- _SUPPLIED RECORDS_
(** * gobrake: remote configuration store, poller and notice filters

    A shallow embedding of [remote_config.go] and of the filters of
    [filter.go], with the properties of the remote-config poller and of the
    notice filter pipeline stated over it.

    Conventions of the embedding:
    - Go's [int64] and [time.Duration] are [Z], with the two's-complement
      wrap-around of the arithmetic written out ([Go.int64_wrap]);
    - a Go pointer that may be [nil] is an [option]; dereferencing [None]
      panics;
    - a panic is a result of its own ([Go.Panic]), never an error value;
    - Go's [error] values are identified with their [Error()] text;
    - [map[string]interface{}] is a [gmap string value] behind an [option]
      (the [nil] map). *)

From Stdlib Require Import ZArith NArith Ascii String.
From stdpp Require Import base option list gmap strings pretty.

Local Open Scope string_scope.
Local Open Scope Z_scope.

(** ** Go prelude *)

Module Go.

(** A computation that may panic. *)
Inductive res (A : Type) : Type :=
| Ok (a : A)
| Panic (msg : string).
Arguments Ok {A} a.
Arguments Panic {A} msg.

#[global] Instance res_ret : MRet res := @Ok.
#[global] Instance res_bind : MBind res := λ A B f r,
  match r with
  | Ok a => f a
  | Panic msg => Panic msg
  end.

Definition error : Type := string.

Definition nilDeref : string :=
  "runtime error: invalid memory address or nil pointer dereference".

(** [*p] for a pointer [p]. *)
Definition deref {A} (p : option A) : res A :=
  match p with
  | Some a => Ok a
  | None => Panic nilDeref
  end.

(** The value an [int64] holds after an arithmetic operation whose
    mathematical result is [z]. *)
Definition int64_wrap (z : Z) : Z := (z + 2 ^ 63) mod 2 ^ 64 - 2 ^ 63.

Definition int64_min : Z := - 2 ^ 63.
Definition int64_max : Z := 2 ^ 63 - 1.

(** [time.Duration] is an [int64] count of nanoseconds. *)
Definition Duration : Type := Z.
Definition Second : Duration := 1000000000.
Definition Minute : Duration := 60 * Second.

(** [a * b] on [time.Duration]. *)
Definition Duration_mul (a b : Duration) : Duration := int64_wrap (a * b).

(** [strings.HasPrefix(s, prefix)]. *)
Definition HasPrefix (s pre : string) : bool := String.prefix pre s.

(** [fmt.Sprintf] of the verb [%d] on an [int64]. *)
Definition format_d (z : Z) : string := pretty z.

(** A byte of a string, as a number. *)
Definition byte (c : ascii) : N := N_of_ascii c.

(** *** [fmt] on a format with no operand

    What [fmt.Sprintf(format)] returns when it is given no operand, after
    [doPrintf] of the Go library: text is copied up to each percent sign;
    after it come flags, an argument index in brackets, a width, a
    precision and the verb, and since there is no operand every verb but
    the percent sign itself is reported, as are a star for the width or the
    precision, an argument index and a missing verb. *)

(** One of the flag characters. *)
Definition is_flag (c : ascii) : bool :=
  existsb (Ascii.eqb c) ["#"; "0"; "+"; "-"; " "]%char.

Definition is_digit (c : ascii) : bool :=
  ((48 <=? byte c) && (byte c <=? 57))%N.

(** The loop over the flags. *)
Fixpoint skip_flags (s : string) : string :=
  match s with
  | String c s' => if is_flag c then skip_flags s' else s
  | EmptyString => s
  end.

...

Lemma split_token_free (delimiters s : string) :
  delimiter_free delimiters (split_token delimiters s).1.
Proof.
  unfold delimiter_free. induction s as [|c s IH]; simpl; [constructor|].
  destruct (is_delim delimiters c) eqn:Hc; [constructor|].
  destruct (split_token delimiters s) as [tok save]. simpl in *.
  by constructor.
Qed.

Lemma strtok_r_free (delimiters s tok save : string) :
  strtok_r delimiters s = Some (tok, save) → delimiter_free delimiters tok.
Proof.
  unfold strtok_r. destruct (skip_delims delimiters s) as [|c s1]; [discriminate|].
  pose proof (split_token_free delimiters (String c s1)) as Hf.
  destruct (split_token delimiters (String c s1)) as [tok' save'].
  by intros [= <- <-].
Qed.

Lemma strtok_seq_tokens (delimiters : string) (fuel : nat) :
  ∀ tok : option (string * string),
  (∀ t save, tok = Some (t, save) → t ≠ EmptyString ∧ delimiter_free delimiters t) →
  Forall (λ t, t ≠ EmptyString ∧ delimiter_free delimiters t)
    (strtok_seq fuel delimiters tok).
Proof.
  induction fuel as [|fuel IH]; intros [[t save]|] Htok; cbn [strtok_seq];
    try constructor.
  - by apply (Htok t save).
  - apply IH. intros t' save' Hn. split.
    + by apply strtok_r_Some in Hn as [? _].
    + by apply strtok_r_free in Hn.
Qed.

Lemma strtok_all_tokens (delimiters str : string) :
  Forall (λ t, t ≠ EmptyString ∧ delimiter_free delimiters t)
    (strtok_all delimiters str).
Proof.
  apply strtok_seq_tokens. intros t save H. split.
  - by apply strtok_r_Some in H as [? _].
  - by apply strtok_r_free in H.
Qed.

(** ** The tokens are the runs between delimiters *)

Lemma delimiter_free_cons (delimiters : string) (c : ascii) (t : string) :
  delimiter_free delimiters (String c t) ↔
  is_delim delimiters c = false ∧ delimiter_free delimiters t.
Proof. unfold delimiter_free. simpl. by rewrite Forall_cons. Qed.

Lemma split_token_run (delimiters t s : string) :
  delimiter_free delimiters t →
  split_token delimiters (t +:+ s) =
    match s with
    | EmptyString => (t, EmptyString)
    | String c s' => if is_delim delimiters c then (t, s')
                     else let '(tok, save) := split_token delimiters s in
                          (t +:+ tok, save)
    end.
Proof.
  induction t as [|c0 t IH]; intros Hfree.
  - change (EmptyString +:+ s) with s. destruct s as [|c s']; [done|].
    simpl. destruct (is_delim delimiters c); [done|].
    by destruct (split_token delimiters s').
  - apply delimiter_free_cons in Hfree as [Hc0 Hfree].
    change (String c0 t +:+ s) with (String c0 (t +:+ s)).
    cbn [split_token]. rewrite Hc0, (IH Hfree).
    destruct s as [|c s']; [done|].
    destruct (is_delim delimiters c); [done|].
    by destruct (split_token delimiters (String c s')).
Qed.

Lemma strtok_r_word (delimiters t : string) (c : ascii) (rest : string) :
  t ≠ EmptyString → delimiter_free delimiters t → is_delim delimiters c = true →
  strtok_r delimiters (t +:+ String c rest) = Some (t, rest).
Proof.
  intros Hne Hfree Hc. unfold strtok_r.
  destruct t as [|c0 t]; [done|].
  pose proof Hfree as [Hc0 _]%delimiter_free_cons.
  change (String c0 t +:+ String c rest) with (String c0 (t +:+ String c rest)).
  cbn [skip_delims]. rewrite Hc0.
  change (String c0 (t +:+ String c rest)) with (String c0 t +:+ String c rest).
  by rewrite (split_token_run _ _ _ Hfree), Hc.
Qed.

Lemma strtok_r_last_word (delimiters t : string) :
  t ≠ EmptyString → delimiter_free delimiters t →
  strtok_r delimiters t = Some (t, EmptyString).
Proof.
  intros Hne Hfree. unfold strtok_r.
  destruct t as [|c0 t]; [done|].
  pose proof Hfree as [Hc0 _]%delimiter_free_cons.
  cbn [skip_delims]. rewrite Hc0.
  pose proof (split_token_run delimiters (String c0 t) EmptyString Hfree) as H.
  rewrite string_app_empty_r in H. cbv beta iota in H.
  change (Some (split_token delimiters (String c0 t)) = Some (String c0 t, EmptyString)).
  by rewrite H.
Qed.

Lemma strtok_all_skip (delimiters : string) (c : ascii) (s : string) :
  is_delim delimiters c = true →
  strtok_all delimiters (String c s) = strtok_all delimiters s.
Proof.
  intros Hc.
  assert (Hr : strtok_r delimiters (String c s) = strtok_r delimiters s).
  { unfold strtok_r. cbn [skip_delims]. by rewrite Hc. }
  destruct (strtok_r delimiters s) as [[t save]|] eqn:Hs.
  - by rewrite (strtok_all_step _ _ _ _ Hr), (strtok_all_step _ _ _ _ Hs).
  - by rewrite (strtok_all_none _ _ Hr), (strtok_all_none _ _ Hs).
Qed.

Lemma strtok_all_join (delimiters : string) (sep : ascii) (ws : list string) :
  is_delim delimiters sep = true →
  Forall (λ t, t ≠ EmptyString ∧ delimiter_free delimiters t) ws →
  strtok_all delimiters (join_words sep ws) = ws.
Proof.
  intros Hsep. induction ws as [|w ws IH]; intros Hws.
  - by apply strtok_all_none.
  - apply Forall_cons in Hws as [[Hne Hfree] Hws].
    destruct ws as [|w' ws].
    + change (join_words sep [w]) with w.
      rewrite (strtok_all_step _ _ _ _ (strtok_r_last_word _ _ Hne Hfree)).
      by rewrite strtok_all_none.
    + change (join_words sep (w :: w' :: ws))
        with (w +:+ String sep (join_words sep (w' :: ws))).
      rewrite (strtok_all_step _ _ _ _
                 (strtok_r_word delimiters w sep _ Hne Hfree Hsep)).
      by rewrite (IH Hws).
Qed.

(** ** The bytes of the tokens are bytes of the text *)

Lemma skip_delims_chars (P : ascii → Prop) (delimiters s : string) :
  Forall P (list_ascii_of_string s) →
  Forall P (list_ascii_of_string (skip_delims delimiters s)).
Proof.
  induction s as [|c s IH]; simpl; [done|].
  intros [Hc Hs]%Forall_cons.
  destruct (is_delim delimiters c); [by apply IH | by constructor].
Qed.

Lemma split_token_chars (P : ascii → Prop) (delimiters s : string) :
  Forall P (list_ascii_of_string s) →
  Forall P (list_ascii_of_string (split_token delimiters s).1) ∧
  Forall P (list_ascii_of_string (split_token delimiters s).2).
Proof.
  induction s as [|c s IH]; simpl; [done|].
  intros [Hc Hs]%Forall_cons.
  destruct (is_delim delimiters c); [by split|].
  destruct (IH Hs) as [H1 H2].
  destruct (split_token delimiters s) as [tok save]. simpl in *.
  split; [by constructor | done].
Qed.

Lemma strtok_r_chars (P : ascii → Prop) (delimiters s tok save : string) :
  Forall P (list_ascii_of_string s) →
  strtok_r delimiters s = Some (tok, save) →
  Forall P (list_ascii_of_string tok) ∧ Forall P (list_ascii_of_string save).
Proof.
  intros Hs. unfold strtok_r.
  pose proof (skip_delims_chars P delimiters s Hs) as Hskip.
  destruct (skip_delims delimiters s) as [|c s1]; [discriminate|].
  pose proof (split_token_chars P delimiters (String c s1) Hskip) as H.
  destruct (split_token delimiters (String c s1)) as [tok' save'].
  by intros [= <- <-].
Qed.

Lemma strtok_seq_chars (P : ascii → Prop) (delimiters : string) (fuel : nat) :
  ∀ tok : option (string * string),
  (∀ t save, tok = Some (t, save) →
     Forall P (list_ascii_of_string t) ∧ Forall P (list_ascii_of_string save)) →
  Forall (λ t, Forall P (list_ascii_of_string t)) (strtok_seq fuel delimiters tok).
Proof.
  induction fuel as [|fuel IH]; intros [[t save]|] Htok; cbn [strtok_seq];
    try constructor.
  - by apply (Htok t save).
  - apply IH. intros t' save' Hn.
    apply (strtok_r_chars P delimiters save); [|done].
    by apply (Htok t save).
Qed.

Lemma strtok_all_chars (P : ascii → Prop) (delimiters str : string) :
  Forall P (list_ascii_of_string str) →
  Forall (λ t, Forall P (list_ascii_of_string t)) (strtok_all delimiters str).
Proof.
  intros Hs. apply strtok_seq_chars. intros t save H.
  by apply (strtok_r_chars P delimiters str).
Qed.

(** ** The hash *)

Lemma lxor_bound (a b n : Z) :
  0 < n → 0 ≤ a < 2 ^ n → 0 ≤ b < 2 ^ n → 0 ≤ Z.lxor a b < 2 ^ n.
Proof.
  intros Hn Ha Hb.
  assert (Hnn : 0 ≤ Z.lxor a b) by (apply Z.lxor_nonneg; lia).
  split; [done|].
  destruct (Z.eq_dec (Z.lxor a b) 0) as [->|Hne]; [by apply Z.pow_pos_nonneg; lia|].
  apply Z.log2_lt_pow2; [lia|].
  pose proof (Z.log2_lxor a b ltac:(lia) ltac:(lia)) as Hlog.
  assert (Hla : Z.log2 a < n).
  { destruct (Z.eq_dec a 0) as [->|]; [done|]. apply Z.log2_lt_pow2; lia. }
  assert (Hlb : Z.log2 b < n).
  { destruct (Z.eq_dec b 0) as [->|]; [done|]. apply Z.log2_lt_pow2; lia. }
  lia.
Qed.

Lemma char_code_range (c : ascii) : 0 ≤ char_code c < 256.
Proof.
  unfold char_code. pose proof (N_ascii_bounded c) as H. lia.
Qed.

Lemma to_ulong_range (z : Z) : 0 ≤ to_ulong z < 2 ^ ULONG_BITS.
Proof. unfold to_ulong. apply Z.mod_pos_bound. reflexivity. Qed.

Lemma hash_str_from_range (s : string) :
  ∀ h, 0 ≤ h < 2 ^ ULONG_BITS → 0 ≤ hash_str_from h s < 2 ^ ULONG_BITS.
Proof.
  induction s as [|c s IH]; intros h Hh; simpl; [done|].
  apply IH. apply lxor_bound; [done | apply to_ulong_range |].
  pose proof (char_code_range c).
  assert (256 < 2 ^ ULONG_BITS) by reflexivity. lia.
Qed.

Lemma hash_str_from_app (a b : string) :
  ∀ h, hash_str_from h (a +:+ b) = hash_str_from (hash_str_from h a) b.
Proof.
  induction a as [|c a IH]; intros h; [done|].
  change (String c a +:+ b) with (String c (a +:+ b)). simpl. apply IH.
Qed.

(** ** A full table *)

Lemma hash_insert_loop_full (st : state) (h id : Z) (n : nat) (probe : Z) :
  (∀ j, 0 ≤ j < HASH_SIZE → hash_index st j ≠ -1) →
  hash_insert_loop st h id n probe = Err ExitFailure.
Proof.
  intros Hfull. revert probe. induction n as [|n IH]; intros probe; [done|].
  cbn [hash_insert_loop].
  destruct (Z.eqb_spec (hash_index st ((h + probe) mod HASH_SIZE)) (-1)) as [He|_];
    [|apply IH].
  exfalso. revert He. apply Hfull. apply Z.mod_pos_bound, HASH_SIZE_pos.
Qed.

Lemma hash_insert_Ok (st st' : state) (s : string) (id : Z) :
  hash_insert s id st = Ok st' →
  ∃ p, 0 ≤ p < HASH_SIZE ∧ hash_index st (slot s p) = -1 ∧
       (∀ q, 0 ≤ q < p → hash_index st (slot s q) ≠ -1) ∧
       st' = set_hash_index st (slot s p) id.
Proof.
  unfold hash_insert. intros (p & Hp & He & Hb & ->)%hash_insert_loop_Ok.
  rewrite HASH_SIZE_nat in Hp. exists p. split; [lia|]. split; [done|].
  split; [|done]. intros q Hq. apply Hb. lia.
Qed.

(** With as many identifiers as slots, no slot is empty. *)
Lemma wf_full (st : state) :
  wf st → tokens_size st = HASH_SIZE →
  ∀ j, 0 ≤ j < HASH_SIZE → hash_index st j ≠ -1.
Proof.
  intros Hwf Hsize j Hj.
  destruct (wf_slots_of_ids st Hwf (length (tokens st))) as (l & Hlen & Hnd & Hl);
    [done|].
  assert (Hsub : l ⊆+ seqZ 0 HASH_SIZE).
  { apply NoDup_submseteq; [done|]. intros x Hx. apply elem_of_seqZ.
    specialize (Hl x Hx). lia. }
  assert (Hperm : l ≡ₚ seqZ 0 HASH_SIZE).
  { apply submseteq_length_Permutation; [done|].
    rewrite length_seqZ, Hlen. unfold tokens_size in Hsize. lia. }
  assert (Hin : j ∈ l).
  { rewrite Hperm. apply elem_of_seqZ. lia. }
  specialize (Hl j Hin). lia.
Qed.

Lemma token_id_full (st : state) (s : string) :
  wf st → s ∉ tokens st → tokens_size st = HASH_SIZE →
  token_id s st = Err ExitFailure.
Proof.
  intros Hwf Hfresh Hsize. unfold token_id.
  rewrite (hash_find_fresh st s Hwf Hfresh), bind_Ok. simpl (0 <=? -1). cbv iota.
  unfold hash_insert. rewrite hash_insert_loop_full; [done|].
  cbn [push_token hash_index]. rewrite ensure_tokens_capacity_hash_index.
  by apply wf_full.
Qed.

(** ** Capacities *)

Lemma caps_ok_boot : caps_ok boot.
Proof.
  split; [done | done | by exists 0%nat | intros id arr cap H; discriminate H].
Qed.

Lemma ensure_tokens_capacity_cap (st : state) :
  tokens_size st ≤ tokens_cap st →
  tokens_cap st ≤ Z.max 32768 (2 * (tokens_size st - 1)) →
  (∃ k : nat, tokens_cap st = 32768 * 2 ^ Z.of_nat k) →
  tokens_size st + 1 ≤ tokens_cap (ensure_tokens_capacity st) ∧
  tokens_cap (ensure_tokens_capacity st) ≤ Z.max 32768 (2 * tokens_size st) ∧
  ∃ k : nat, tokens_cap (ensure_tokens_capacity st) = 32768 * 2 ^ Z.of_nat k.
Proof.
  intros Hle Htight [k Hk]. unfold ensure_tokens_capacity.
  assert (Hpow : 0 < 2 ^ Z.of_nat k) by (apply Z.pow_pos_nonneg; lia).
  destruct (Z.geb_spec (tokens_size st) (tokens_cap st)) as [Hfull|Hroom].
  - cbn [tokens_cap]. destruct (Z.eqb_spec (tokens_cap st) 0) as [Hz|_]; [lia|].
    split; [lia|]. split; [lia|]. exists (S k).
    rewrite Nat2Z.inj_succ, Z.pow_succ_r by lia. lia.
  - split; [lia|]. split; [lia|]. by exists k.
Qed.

- _WORK TO BE COMPLETED_
Report how many lines in the data include the word "error", and give nothing but the count.

- _WRITTEN ANSWER_
4